» About this task
The answer must be one number: how many lines in the records below contain the word "else".

[Saved entries]
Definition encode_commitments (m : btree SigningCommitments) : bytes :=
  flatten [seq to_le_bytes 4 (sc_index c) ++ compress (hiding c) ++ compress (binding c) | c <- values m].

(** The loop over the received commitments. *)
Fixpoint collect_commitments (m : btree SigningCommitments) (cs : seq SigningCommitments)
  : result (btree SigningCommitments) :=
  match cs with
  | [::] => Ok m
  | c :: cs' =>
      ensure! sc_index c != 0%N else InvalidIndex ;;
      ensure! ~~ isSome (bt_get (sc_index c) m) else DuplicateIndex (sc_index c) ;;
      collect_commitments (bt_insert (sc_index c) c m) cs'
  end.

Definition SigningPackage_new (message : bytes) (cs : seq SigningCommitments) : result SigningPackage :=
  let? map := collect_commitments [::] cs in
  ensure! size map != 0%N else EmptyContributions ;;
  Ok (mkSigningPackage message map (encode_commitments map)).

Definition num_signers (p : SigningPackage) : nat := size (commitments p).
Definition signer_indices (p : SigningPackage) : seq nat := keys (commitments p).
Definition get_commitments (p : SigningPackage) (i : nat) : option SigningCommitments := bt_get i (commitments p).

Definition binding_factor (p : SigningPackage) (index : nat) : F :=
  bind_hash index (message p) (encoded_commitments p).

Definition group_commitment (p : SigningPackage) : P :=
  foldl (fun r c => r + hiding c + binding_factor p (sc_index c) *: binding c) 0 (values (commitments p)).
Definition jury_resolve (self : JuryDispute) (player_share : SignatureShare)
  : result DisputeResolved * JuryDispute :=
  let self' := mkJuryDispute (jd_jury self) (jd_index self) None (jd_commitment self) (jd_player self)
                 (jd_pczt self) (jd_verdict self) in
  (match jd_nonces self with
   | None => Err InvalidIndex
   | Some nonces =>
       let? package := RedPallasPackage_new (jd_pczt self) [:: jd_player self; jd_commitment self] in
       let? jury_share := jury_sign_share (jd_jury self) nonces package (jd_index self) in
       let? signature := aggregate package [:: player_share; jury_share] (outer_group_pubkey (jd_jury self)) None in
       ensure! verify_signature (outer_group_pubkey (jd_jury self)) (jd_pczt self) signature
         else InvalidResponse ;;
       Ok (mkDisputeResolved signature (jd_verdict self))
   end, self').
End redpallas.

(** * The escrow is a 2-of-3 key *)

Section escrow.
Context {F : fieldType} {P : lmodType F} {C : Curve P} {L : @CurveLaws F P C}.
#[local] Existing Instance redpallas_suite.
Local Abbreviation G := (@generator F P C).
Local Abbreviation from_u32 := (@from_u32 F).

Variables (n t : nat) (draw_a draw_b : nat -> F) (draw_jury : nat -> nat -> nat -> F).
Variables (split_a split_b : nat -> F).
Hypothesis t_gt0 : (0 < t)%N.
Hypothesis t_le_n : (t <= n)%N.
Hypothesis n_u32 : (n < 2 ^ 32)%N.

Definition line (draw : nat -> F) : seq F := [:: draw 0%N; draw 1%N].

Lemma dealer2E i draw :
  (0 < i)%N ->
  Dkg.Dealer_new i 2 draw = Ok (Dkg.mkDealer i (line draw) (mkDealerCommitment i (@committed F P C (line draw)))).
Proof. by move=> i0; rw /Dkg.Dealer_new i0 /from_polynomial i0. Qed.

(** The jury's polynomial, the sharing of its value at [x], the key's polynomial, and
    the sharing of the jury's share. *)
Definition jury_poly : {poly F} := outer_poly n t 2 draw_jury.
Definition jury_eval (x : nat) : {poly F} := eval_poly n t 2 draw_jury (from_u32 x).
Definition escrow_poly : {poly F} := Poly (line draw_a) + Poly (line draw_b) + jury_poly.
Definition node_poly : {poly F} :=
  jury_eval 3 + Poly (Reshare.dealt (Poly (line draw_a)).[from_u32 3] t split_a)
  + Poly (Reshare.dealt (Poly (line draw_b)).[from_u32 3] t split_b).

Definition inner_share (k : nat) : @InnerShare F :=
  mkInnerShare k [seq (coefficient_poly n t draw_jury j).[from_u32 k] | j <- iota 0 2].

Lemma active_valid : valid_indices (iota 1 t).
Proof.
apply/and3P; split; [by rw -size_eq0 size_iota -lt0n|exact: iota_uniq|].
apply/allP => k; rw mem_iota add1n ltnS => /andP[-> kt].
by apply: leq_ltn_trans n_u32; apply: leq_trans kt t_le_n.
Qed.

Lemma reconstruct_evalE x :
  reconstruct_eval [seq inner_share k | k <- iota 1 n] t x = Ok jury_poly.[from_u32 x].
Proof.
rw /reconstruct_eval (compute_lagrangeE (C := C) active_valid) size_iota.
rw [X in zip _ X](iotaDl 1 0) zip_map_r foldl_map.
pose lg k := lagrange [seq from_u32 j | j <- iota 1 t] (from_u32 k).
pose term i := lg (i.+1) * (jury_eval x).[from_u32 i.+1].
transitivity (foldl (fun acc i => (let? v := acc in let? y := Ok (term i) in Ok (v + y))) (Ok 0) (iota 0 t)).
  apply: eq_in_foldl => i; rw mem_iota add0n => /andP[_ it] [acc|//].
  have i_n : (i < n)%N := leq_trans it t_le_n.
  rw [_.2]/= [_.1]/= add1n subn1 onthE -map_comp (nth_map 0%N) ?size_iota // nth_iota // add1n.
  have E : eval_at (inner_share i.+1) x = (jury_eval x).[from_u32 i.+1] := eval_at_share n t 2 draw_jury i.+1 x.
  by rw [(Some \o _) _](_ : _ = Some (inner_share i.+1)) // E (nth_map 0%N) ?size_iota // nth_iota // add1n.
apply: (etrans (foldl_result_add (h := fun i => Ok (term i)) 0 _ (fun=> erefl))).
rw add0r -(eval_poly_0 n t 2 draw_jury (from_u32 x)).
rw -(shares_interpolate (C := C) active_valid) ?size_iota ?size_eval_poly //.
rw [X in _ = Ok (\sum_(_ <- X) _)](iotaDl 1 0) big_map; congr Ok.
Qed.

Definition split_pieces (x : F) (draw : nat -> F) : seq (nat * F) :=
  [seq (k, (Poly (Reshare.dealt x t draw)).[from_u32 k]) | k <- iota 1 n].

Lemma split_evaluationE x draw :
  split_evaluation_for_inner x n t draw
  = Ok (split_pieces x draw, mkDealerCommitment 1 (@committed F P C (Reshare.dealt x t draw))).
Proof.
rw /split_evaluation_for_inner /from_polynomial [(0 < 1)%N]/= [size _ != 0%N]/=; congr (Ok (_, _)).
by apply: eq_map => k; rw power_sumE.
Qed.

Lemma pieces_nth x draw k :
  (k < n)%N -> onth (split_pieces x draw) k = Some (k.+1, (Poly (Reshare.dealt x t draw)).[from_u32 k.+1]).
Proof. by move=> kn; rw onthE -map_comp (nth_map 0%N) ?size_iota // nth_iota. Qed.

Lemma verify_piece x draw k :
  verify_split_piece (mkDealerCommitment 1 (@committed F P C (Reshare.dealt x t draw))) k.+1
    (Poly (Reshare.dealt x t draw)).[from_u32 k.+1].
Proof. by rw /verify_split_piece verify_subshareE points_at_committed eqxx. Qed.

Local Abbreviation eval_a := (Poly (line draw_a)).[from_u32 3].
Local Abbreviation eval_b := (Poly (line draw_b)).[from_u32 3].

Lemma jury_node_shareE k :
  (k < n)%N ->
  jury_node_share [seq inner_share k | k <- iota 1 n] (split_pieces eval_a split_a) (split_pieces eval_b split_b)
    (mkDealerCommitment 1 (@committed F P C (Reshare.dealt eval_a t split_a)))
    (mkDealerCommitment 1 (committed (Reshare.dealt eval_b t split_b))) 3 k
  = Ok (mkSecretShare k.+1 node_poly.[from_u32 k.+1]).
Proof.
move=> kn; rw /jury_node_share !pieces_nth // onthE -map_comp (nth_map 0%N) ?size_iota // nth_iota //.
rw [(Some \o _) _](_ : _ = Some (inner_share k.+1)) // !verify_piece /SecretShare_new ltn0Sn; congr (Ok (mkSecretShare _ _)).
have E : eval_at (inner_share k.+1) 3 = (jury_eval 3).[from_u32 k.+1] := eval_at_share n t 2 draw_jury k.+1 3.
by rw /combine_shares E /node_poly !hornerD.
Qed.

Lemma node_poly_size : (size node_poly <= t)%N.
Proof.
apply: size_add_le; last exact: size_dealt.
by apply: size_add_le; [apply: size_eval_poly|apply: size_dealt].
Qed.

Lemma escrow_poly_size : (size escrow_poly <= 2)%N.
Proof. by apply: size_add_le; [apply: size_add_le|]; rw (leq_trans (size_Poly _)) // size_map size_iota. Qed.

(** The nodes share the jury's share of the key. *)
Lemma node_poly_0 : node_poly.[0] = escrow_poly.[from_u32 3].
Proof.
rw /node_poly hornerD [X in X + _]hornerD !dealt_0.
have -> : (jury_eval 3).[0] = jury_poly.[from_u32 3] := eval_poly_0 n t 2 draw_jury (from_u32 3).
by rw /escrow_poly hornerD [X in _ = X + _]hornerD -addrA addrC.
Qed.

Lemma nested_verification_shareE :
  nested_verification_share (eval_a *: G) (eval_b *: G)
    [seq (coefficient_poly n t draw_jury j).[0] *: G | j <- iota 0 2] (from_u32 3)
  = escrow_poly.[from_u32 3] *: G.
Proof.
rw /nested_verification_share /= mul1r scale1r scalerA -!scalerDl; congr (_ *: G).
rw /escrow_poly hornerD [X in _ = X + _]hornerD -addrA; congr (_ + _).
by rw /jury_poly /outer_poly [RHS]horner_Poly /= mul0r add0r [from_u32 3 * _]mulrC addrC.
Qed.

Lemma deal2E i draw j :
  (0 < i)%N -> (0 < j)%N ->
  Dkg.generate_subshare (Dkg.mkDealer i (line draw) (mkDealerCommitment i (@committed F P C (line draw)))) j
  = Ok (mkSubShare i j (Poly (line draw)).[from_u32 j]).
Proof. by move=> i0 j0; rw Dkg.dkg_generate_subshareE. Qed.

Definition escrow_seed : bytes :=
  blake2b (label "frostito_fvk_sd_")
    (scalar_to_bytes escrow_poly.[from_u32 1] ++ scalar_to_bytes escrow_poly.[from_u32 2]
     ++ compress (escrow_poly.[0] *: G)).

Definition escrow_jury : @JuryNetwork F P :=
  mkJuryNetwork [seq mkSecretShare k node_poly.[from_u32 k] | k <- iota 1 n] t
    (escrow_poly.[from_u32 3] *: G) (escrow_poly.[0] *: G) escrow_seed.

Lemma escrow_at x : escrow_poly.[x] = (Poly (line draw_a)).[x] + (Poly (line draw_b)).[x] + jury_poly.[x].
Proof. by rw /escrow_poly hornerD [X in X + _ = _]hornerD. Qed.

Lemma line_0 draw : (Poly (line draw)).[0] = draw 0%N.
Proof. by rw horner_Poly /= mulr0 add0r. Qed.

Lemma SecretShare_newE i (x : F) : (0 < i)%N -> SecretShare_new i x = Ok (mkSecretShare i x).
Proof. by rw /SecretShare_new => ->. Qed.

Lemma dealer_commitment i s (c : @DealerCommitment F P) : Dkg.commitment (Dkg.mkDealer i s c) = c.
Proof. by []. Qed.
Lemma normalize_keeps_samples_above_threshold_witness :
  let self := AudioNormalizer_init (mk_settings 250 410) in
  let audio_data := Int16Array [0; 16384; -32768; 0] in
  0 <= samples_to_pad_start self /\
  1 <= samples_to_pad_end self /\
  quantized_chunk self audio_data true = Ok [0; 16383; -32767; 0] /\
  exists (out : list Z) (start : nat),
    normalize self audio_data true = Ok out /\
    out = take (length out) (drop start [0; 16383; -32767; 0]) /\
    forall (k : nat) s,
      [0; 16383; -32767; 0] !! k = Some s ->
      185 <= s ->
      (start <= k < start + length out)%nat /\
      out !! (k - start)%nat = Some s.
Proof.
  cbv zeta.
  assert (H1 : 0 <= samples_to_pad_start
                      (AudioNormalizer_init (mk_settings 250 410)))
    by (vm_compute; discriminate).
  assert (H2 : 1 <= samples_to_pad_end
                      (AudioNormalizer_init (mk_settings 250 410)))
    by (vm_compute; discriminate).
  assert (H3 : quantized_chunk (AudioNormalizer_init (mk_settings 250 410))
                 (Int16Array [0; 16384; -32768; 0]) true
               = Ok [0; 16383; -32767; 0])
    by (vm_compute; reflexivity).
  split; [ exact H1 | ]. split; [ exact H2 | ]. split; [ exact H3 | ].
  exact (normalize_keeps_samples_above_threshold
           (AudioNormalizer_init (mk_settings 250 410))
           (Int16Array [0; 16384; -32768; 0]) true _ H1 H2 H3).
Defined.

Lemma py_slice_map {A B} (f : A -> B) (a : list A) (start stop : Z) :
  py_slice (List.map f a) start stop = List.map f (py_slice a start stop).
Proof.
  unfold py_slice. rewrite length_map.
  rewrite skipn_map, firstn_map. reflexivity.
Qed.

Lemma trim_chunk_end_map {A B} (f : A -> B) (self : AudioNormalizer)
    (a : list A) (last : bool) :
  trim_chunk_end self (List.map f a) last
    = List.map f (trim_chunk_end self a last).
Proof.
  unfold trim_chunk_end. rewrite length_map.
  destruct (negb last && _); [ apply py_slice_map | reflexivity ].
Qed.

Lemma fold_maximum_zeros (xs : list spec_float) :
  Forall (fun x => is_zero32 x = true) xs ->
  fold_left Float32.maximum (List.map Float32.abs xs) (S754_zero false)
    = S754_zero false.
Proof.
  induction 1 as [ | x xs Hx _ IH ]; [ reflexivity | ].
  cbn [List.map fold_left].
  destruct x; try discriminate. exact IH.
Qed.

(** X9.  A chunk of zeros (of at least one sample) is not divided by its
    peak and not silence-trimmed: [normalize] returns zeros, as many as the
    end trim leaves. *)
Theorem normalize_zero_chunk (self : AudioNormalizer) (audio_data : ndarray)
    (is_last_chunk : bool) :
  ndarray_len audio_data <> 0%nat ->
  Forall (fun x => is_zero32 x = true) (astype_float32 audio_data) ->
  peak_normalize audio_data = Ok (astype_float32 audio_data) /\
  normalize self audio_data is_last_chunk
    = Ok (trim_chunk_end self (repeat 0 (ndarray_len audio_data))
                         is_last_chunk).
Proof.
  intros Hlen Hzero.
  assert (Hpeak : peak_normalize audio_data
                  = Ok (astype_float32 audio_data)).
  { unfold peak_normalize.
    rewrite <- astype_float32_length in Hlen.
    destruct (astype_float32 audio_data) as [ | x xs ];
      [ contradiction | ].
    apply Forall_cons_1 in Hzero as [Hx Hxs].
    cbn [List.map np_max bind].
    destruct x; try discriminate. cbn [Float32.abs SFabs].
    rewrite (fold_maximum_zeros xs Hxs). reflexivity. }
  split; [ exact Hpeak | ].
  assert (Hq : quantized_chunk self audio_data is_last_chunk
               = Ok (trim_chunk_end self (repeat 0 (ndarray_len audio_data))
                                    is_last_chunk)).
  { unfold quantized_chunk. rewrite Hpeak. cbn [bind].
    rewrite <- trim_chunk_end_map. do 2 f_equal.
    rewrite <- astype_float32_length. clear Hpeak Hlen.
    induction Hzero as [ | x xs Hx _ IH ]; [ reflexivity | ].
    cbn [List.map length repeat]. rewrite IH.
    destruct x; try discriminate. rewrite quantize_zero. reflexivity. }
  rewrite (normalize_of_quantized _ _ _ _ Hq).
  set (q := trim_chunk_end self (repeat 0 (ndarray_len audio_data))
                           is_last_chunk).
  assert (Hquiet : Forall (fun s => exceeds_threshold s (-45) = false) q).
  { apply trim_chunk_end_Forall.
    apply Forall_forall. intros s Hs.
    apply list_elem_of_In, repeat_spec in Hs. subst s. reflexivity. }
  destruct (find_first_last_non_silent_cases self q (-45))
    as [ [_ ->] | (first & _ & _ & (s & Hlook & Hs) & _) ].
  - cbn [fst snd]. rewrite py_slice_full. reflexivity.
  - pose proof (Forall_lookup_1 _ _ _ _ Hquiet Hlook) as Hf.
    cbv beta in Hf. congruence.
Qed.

» Task output
4